Problem description: Report every line below that has the string "then" in it.

Records supplied:
———

(* ===== verification/Replay.v ===== *)
(** * Recovery from the order log (src/oe/OrderManager.cpp: [on_log_*],
      [extend_local_id], [adopt_order_helper], [adopt_orphan_order])

    At a restart the messages of the log are handed to the order manager, which
    rebuilds its orders and positions from them without writing them again. *)

From S2P Require Import Prelude Dbl Time Types Order Position Config Instrument FirmRisk.
From S2P Require Import OrderLog Blotter Session OrderManager.

Section Replay.
Context {D S : Type} `{Dbl D} `{OrderSession D S}.
Implicit Types (om : OrderManager D S) (o : Order D).

(** [extend_local_id]: the table grows with null slots. *)
Definition extend_local_id (lid : Z) om : res (OrderManager D S) :=
  _ ← assert "m_orders.size() == m_localID+1"
        (Z.of_nat (length (om_orders om)) =? u32 (om_localID om + 1));
  if Z.of_nat (length (om_orders om)) <? u32 (lid + 1) then
    Ok (om <| om_orders := om_orders om
                ++ replicate (Z.to_nat (u32 (lid + 1)) - length (om_orders om)) None |>
           <| om_localID := lid |>)
  else Ok om.

Definition extend_local_id_helper (oid : OrderIdentifier) om : res (bool * OrderManager D S) :=
  if oid_local_id oid <=? om_localID om then Ok (false, om)
  else om ← extend_local_id (oid_local_id oid) om; Ok (true, om).

(** [do_log] writes the order as sent. *)
Definition adopt_order_helper (op : option Z) (local_id : Z) (do_log : bool) om
    : res (OrderManager D S) :=
  _ ← assert "local_id < m_orders.size()" (local_id <? Z.of_nat (length (om_orders om)));
  om ← match op with
       | None => Ok om
       | Some a =>
           o ← get_order a om;
           let o := o <| o_localID := local_id |> in
           om ← order_adds o (o_size o) (put_order a o om);
           let o := o <| o_state := SENT |> in
           let om := put_order a o om in
           Ok (if do_log then blot (log_order_sent o) om else om)
       end;
  set_slot local_id op om.

Definition adopt_orphan_order (session_name : string) (local_id : Z) (op : option Z) om
    : res (bool * OrderManager D S) :=
  '(_, om) ← extend_local_id_helper (mkOid 0 local_id (string_to_session_name session_name)) om;
  om ← adopt_order_helper op local_id true om;
  Ok (true, om).

(** The session makes the stub, with the order manager's [create_order]. *)
Definition create_replay_order (ts : Timestamp) (b : NewOrderBody D) (s : S) om
    : S * option Z * OrderManager D S :=
  let '(o, s) := ss_create_replay_order ts (no_instrument_esi b) (MIC_of_index (no_market_mic b))
    (oid_local_account (no_oid b)) (oid_local_id (no_oid b)) (no_orig_price b) (no_size b)
    (default SIDE_UNKNOWN (Side_of_Z (no_side b)))
    (default TIF_UNKNOWN (TimeInForce_of_Z (no_tif b)))
    (default OT_UNKNOWN (OrderType_of_Z (no_type b))) (no_user_data b) s in
  match o with
  | None => (s, None, om)
  | Some o => let '(a, om) := create_order o om in (s, Some a, om)
  end.

Definition on_log_order_sent (ts : Timestamp) (b : NewOrderBody D) om : res (OrderManager D S) :=
  let id := oid_local_id (no_oid b) in
  match om_universe om !! no_instrument_esi b with
  | None => adopt_order_helper None id false om
  | Some _ =>
      let name := session_name_to_string (oid_session_name (no_oid b)) in
      let '(op, om) :=
        match om_sessions om !! name with
        | None => (None, om)
        | Some s =>
            let '(s, op, om) := create_replay_order ts b s om in
            (op, put_session name s om)
        end in
      '(extended, om) ← extend_local_id_helper (no_oid b) om;
      if extended : bool then adopt_order_helper op id false om else Ok om
  end.

Definition on_log_local_reject (b : NewOrderBody D) om : res (OrderManager D S) :=
  '(_, om) ← extend_local_id_helper (no_oid b) om; Ok om.

(** The handlers that look the order up. *)
Definition on_logged_order (oid : OrderIdentifier)
    (f : Z → Order D → OrderManager D S → res (OrderManager D S)) om : res (OrderManager D S) :=
  '(_, om) ← extend_local_id_helper oid om;
  p ← get_slot (oid_local_id oid) om;
  match p with
  | None => Ok om
  | Some a => o ← get_order a om; f a o om
  end.

Definition on_log_pending_cancel (b : OrderCxlReqBody) om : res (OrderManager D S) :=
  on_logged_order (cr_oid b) (λ a o om, Ok (put_order a (o <| o_state := PENDING_CANCEL |>) om)) om.

Definition on_log_destroy (oid : OrderIdentifier) om : res (OrderManager D S) :=
  on_logged_order oid (λ a o om,
    om ← set_slot (oid_local_id oid) None om; Ok (delete_order a om)) om.

Definition on_log_acknowledged (ts : Timestamp) (b : OrderAckBody) om : res (OrderManager D S) :=
  on_logged_order (ak_oid b) (λ a o om,
    Ok (put_order a (order_update_on_ack 0 (ak_open_size b) ts (ak_exchange_ts b) o) om)) om.

Definition on_log_rejected (ts : Timestamp) (b : OrderRejectBody) om : res (OrderManager D S) :=
  on_logged_order (rj_oid b) (λ a o om,
    let o := order_update_on_reject ts (rj_exchange_ts b) o in
    order_removes o (o_size o) (put_order a o om)) om.

Definition on_log_filled (ts : Timestamp) (partial_fill : bool) (b : OrderFillBody D) om
    : res (OrderManager D S) :=
  on_logged_order (fl_oid b) (λ a o om,
    let o := order_update_on_fill (fl_filled_qty b) (fl_filled_price b) ts (fl_exchange_ts b)
               (fl_filled_fee_code b) o in
    let fee := fee_from_fill o (fl_filled_qty b) (fl_filled_price b) in
    firm_event (o_instrument o) (on_order_fill o (fl_filled_qty b) (fl_filled_price b) fee)
      (put_order a o om)) om.

Definition on_log_cancel_rejected (ts : Timestamp) (b : OrderRejectBody) om
    : res (OrderManager D S) :=
  on_logged_order (rj_oid b) (λ a o om,
    Ok (put_order a (o <| o_state := CANCEL_REJECTED |> <| o_last_response_time := ts |>) om)) om.

Definition on_log_cancelled (ts : Timestamp) (b : OrderCxlBody) om : res (OrderManager D S) :=
  on_logged_order (cx_oid b) (λ a o om,
    let o := order_update_on_cancel (cx_cxled_qty b) ts (cx_exchange_ts b) o in
    order_removes o (cx_cxled_qty b) (put_order a o om)) om.

Definition on_log_manual_position_adj (b : ManualPositionAdjBody) om : OrderManager D S :=
  manual_position_adj (ma_esi b) (ma_delta_start_qty b) (ma_delta_trading_qty b) om.

(** [BlotterReader::decode] to the order manager as a listener; the messages it
    does not override, and those it ignores, change nothing. *)
Definition on_message (m : Message D) om : res (OrderManager D S) :=
  let ts := m_timestamp m in
  match m_body m with
  | LB_ORDER_SENT b => on_log_order_sent ts b om
  | LB_ORDER_LOCAL_REJECT b => on_log_local_reject b om
  | LB_ORDER_CANCEL_REQUEST b => on_log_pending_cancel b om
  | LB_ORDER_DESTROY oid => on_log_destroy oid om
  | LB_ORDER_ACKNOWLEDGEMENT b => on_log_acknowledged ts b om
  | LB_ORDER_REMOTE_REJECT b => on_log_rejected ts b om
  | LB_ORDER_FILL b => on_log_filled ts false b om
  | LB_ORDER_PARTIAL_FILL b => on_log_filled ts true b om
  | LB_ORDER_CANCEL_REJECT b => on_log_cancel_rejected ts b om
  | LB_ORDER_CANCEL b => on_log_cancelled ts b om
  | LB_MANUAL_POSITION_ADJ b => Ok (on_log_manual_position_adj b om)
  | _ => Ok om
  end.
Definition recover (ms : list (Message D)) om : res (OrderManager D S) :=
  foldM (λ om m, on_message m om) om ms.
End Replay.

———

Solution to this exercise:
  if Z.of_nat (length (om_orders om)) <? u32 (lid + 1) then
  if oid_local_id oid <=? om_localID om then Ok (false, om)
           Ok (if do_log then blot (log_order_sent o) om else om)
      if extended : bool then adopt_order_helper op id false om else Ok om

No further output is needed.